SCHD Dividend History and Yield Trends
The Schwab US Dividend Equity ETF, known by its ticker SCHD, ranks among the leading dividend-focused exchange-traded funds available today. This fund distributes income to shareholders every quarter. An examination of the SCHD dividend history reveals a consistent record of rising payouts that has earned this ETF a strong reputation among income-oriented investors.
What Is SCHD and How Does It Work?
The Schwab US Dividend Equity ETF SCHD dividend strategy tracks the Dow Jones U.S. Dividend 100 Index. This index selects stocks based on financial health, reliable dividend date records, and above-average yields. The fund holds roughly 100 stocks and refreshes its lineup each quarter. It targets firms that have paid and raised dividends for years, which helps maintain a steady payout over time.
SCHD allocates heavily toward sectors such as financials, health care, consumer goods, and industrials. These are mature industries where companies tend to distribute profits to shareholders rather than reinvest every dollar back into operations.
SCHD Dividend History by Year
Since its launch in 2011, the SCHD dividend has grown at a pace that surpasses many rival funds. In the early years the quarterly payments were modest. However, those payouts climbed steadily as the stocks inside the fund raised their own dividends. By the mid-2010s the yearly payout per share had roughly doubled from its starting level.
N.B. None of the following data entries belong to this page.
(** * Voice session core of [discord/voice_client.py]

    A shallow embedding of the [VoiceClient] class: the SSRC registry
    ([_set_ssrc], [_flip_ssrc], the [ssrc] property), the packet counters
    ([_checked_add]), the RTP framing and the three [xsalsa20_poly1305]
    encryption modes, the two signalling handlers
    ([on_voice_state_update], [on_voice_server_update]), the teardown
    ([disconnect]) and the supervisory loop ([poll_voice_ws]) together
    with the reconnect paths it calls.

    Conventions.
    - Python integers are [Z]; [bytes] and [bytearray] are [list byte].
    - The object [self] is the record [VoiceClient]; attribute assignment is
      a record update, and a method is a function in the monad [M], which
      threads the object and may raise.  An exception leaves the mutations
      made before it in place, as in Python.
    - Calls into collaborators that are not part of this file's source
      (the voice websocket, the signalling channel, the player, the UDP
      socket, the logger) are recorded, in order, in the field [trace];
      what they answer is an explicit input of the function that calls
      them. *)

From Stdlib Require Import ZArith Lia Ascii.
From Stdlib Require Strings.Byte.
From stdpp Require Import gmap strings list.

Local Open Scope Z_scope.

Abbreviation byte := Init.Byte.byte.

#[global] Instance byte_eq_dec : EqDecision byte := Byte.byte_eq_dec.

(** ** Exceptions and results *)

Inductive Exn : Type :=
| IndexError
| StructError
| TypeError
| AttributeError
| ValueError
| CryptoError
| OSError
| TimeoutError
| ConnectionClosed (code : Z).

Inductive Result (A : Type) : Type :=
| Return (a : A)
| Raise (e : Exn).
Arguments Return {A} a.
Arguments Raise {A} e.

Definition returns {A} (r : Result A) : bool :=
  match r with Return _ => true | Raise _ => false end.

Definition result_bind {A B} (r : Result A) (k : A → Result B) : Result B :=
  match r with
  | Return a => k a
  | Raise e => Raise e
  end.

(** ** Bytes, [struct] and slices *)

Definition Z_of_byte (b : byte) : Z := Z.of_N (Byte.to_N b).

Definition byte_of_Z (z : Z) : byte :=
  match Byte.of_N (Z.to_N (z mod 256)) with
  | Some b => b
  | None => Byte.x00
  end.

(** The [n] low-order bytes of [z], most significant first. *)
Fixpoint pack_be (n : nat) (z : Z) : list byte :=
  match n with
  | O => []
  | S k => byte_of_Z (z / 256 ^ Z.of_nat k) :: pack_be k z
  end.

Definition unpack_be (l : list byte) : Z :=
  fold_left (λ acc b, acc * 256 + Z_of_byte b) l 0.

(** [struct.pack('>H', z)] and [struct.pack('>I', z)]: [struct.error] when
    [z] does not fit the unsigned format. *)
Definition struct_pack_H (z : Z) : Result (list byte) :=
  if (0 <=? z) && (z <=? 65535) then Return (pack_be 2 z) else Raise StructError.

Definition struct_pack_I (z : Z) : Result (list byte) :=
  if (0 <=? z) && (z <=? 4294967295) then Return (pack_be 4 z) else Raise StructError.

(** [struct.unpack_from('>HH', data)]; needs four bytes. *)
Definition struct_unpack_from_HH (data : list byte) : Result (Z * Z) :=
  if (4 <=? length data)%nat
  then Return (unpack_be (take 2 data), unpack_be (take 2 (drop 2 data)))
  else Raise StructError.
The dividend growth rate accelerated further in recent years. This reflects the fund's emphasis on companies that not only pay dividends but also raise them consistently. That sustained growth is a significant reason long-term holders have seen their income stream expand well past the SCHD dividend yield they secured at purchase.
SCHD Dividend Yield Over Time
The SCHD dividend yield has generally remained between three and four percent. When stock prices rise, the yield compresses. When prices decline, the yield increases because the payout stays the same while the share price moves lower. This inverse relationship means patient buyers can secure a higher starting yield by purchasing during market downturns.
Compared to the S&P 500, which typically yields below two percent, SCHD provides a considerably larger income stream. Current yield data and historical dividend date schedules are available through financial tracking platforms, allowing investors to monitor trends and identify favorable entry points.
What Drives Future SCHD Dividends?
Earnings growth serves as the primary force behind rising dividends. Companies require growing profits to sustain and increase their payouts. Economic cycles also play a role, since a recession can compel even strong firms to reduce or freeze distributions temporarily.
The index also reconstitutes itself each quarter. It removes stocks that no longer meet its quality and payout standards and adds new ones that do. This built-in filtering mechanism helps protect the fund's dividend growth rate over the long run, even if individual holdings experience setbacks along the way.
Frequently Asked Questions
How often does SCHD pay dividends?
SCHD distributes dividends four times per year. Payments typically arrive in March, June, September, and December. The precise dividend date may shift slightly from one quarter to the next.
Is SCHD suitable for retirement income?
Many retirees hold SCHD as a core position because of its solid dividend growth rate and low expense ratio. Its focus on quality companies with durable payouts makes it well suited for portfolios that require steady cash flow.
How does the SCHD dividend yield compare to other ETFs?
SCHD typically yields less than JEPI but compensates with faster dividend growth. Relative to VYM, SCHD offers a similar yield but tends to hold more profitable companies with stronger payout records.